Aptevo has earned a $10 million milestone payment related to sales of RUXIENCE under the terms of its royalty purchase agreement with HealthCare Royalty Management, LLC (HCR). The milestone will be used to pay down MidCap Financial debt, reducing outstanding principal on the debt to $5 million and strengthening the Company’s balance sheet. This, in combination with $46.3 million of cash-on-hand as of December 31, 2021, gives the Company cash runway through 1Q23, positioning Aptevo well to complete dosing in its ongoing APVO436 Phase 1b clinical trial and, in partnership with Alligator BioScience, to initiate a clinical trial for ALG.APV-527.

RUXIENCE, a Pfizer drug, is a biosimilar to RITUXAN. Pfizer reported 2021 revenue of $491 million from RUXIENCE, including $148 million in 4Q21, exceeding the $395 million threshold required for Aptevo to fully earn the 2021 $10 million milestone. Annualizing the $148 million Q4 revenue suggests 2022 full-year revenue could be approximately $592 million. Aptevo will earn $12.5 million of additional milestones in 2022 if revenue is at least $525 million. Similarly, an additional $10 million milestone can be earned in 2023 if revenue is at least $570 million. Given the above, Aptevo is optimistic about fully earning these additional future non-dilutive milestones totaling $22.5 million.

APVO436 Clinical Trial

The Company’s multi-site, multi-cohort Phase 1b clinical trial evaluating APVO436 for the treatment of acute myeloid leukemia (AML) continues to progress:

MD Anderson Cancer Center joins numerous other sites already enrolling and Aptevo plans to add additional sites this year
A patient with complete remission, announced in November 2021, is progressing to transplant
Initial data is expected mid-year 2022
"We are very pleased to announce meaningful progress in our clinical work and to reinforce the strength of our financial position, especially during such a challenging time in the market.

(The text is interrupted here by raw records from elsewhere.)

(** ** Timing and IO *)

(** X17: [PlugIn_GetZeroTimeStamp] answers [kAudioHardwareNoError] whatever
    pointers it is given, all null included, and stores through exactly the
    pointers that are not null: sample time 0, host time 0 and seed 1. The
    answer is the same in every state and for every device and client, so
    the seed never moves between calls. *)
Theorem GetZeroTimeStamp_is_constant
  (st st' : DriverState) (inDriver inDriver' : LPVOID)
  (inDeviceObjectID inDeviceObjectID' : AudioObjectID)
  (inClientID inClientID' : UInt32)
  (outSampleTime outHostTime outSeed : LPVOID) :
  let result :=
    PlugIn_GetZeroTimeStamp st inDriver inDeviceObjectID inClientID
      outSampleTime outHostTime outSeed in
  let '(status, sampleTime, hostTime, seed, st1) := result in
  status = kAudioHardwareNoError /\ st1 = st
  /\ (sampleTime = None <-> outSampleTime = NULL)
  /\ (hostTime = None <-> outHostTime = NULL)
  /\ (seed = None <-> outSeed = NULL)
  /\ (forall t, sampleTime = Some t -> t = 0%float)
  /\ (forall t, hostTime = Some t -> t = 0)
  /\ (forall s, seed = Some s -> s = 1)
  /\ fst result
     = fst (PlugIn_GetZeroTimeStamp st' inDriver' inDeviceObjectID'
              inClientID' outSampleTime outHostTime outSeed).
Proof.
  unfold PlugIn_GetZeroTimeStamp, store_if_set. cbv zeta.
  destruct outSampleTime, outHostTime, outSeed; simpl;
    repeat split; intros; try discriminate; try reflexivity; congruence.
Qed.

(** X18: [PlugIn_WillDoIOOperation] gives one answer for every operation,
    client and device: [kAudioHardwareNoError], "will not do" through
    [outWillDo] and "in place" through [outWillDoInPlace], each stored
    exactly when its pointer is not null. It never announces an operation,
    and never one that is not in place. *)
Theorem WillDoIOOperation_declines_everything
  (st : DriverState) (inDriver : LPVOID) (inDeviceObjectID : AudioObjectID)
  (inClientID inOperationID : UInt32) (outWillDo outWillDoInPlace : LPVOID) :
  let '(status, willDo, willDoInPlace, st1) :=
    PlugIn_WillDoIOOperation st inDriver inDeviceObjectID inClientID
      inOperationID outWillDo outWillDoInPlace in
  status = kAudioHardwareNoError /\ st1 = st
  /\ willDo <> Some true /\ willDoInPlace <> Some false
  /\ (willDo = None <-> outWillDo = NULL)
  /\ (willDoInPlace = None <-> outWillDoInPlace = NULL).
Proof.
  unfold PlugIn_WillDoIOOperation, store_if_set.
  destruct outWillDo, outWillDoInPlace; simpl;
    repeat split; intros; try discriminate; try reflexivity.
Qed.

Lemma io_cycles_pass_through
  (n : nat) (st : DriverState) (dev stream : AudioObjectID)
  (client op frames : UInt32) (info : option AudioServerPlugInIOCycleInfo)
  (main secondary : option (list Float32)) :
  io_cycles n st dev stream client op frames info main secondary
  = (repeat kAudioHardwareNoError (3 * n), main, secondary, st).
Proof.
  induction n as [| n IH].
  - reflexivity.
  - cbn [io_cycles]. unfold PlugIn_BeginIOOperation, PlugIn_DoIOOperation,
      PlugIn_EndIOOperation. cbn [fst snd]. rewrite IH.
    replace (3 * S n)%nat with (S (S (S (3 * n)))) by lia. reflexivity.
Qed.

(** X19: a whole IO session, StartIO, then any number [n] of Begin, Do, End
    cycles, then StopIO, gets [kAudioHardwareNoError] from each of its
    [3 n + 2] calls and ends with both buffers and the driver state exactly
    as they were at the start: the audio passes through unchanged however
    long the session is. *)
Theorem io_session_passes_audio_through
  (n : nat) (st : DriverState) (dev stream : AudioObjectID)
  (client op frames : UInt32) (info : option AudioServerPlugInIOCycleInfo)
  (main secondary : option (list Float32)) :
  io_session n st dev stream client op frames info main secondary
  = (repeat kAudioHardwareNoError (3 * n + 2), main, secondary, st).
Proof.
  unfold io_session. rewrite io_cycles_pass_through.
  unfold PlugIn_StartIO, PlugIn_StopIO. cbn [fst snd]. f_equal. f_equal.
  f_equal. replace (3 * n + 2)%nat with (S (3 * n + 1)) by lia.
  cbn [repeat]. f_equal. rewrite repeat_app. reflexivity.
Qed.

(** ** Logging *)

(** X20: the log is created once. When [os_log_create] hands out logs that
    are not null, the first [GetPlugInLog] creates one and every later call,
    however many log lines are written, returns that same log and creates
    nothing more. *)
Theorem GetPlugInLog_creates_once
  (os_log_create : nat -> string -> string -> LPVOID) (n : nat) :
  (forall k subsystem category, os_log_create k subsystem category <> NULL) ->
  let first :=
    os_log_create 0%nat "com.fbreidenbach.appfaders.driver"%string "PlugIn"%string in
  let ls := log_lines os_log_create (S n) initial_log in
  ls = {| sPlugInLog := first; logs_created := 1 |}
  /\ GetPlugInLog os_log_create ls = (first, ls)
  /\ fst (GetPlugInLog os_log_create initial_log) = first.
Proof.
  intros Hcreate. cbv zeta.
  assert (log_lines os_log_create (S n) initial_log
          = {| sPlugInLog :=
                 os_log_create 0%nat "com.fbreidenbach.appfaders.driver"%string
                   "PlugIn"%string;
               logs_created := 1 |}) as Hlines.
  { induction n as [| n IH].
    - reflexivity.
    - unfold log_lines in *. rewrite Nat.iter_succ, IH.
      unfold GetPlugInLog. cbn [sPlugInLog].
      pose proof (Hcreate 0%nat "com.fbreidenbach.appfaders.driver"%string
                    "PlugIn"%string) as Hfirst.
      apply is_null_false in Hfirst. rewrite Hfirst. reflexivity. }
  rewrite Hlines. split; [reflexivity |]. split; [| reflexivity].
  unfold GetPlugInLog. cbn [sPlugInLog].
  pose proof (Hcreate 0%nat "com.fbreidenbach.appfaders.driver"%string
                "PlugIn"%string) as Hfirst.
  apply is_null_false in Hfirst. rewrite Hfirst. reflexivity.
Qed.

Lemma GetPlugInLog_creates_once_witness :
  log_lines (fun k _ _ => Foreign (Pos.of_succ_nat k)) 4 initial_log
  = {| sPlugInLog := Foreign 1; logs_created := 1 |}.
Proof.
  pose proof (GetPlugInLog_creates_once
                (fun k _ _ => Foreign (Pos.of_succ_nat k)) 3) as Honce.
  destruct Honce as (Hstate & _); [discriminate |]. exact Hstate.
Defined.

(** ** Two calls of [PlugIn_Release] at once *)

Lemma interleave_one_call_alone
  (st : DriverState) (inDriver : LPVOID) (b : ReleaseCall) :
  interleave [CallerA; CallerA] Entered b st
  = (Returned (fst (PlugIn_Release st inDriver)), b,
     snd (PlugIn_Release st inDriver)).
Proof. reflexivity. Qed.

(** C9: the code misses what it sets out to do when two calls overlap. With
    the count at 1, two calls of [PlugIn_Release] that both load the count
    before either subtracts both pass the [oldCount > 0] test: the first
    leaves 0 and returns 0, the second wraps the count to [0xFFFFFFFF] and
    returns [0xFFFFFFFF]. The same two calls made one after the other leave
    0 and return 0 twice. *)
Theorem concurrent_releases_underflow :
  interleave [CallerA; CallerB; CallerA; CallerB] Entered Entered
    (set_sDriverRefCount initial_state 1)
  = (Returned 0, Returned 4294967295,
     set_sDriverRefCount initial_state 4294967295)
  /\ 4294967295 = UInt32_max
  /\ interleave [CallerA; CallerA; CallerB; CallerB] Entered Entered
       (set_sDriverRefCount initial_state 1)
     = (Returned 0, Returned 0, set_sDriverRefCount initial_state 0).
Proof.
  split; [reflexivity |]. split; reflexivity.
Qed.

From our inception, Aptevo has remained committed to a focused business strategy designed to deliver results that will ultimately benefit patients," said Marvin White, CEO. "On the clinical side, we are pleased to expand the number of trial sites as this increases the pool of patients potentially eligible to participate in the study. Further, we are happy to report that the patient we reported on in November, who achieved complete remission in the expansion trial, remains in remission and is proceeding to transplant. We wish them well."

"Adding to Marvin’s comments about a previously reported complete remission patient, it’s encouraging that they are proceeding to transplant after receiving a combination of chemotherapy plus APVO436. Complete remission and transplant in patients who have failed prior frontline therapy such as this one, are indicators that the patient is making positive clinical progress in fighting this difficult-to-treat disease." said Dirk Huebner, MD, Senior Medical Advisor.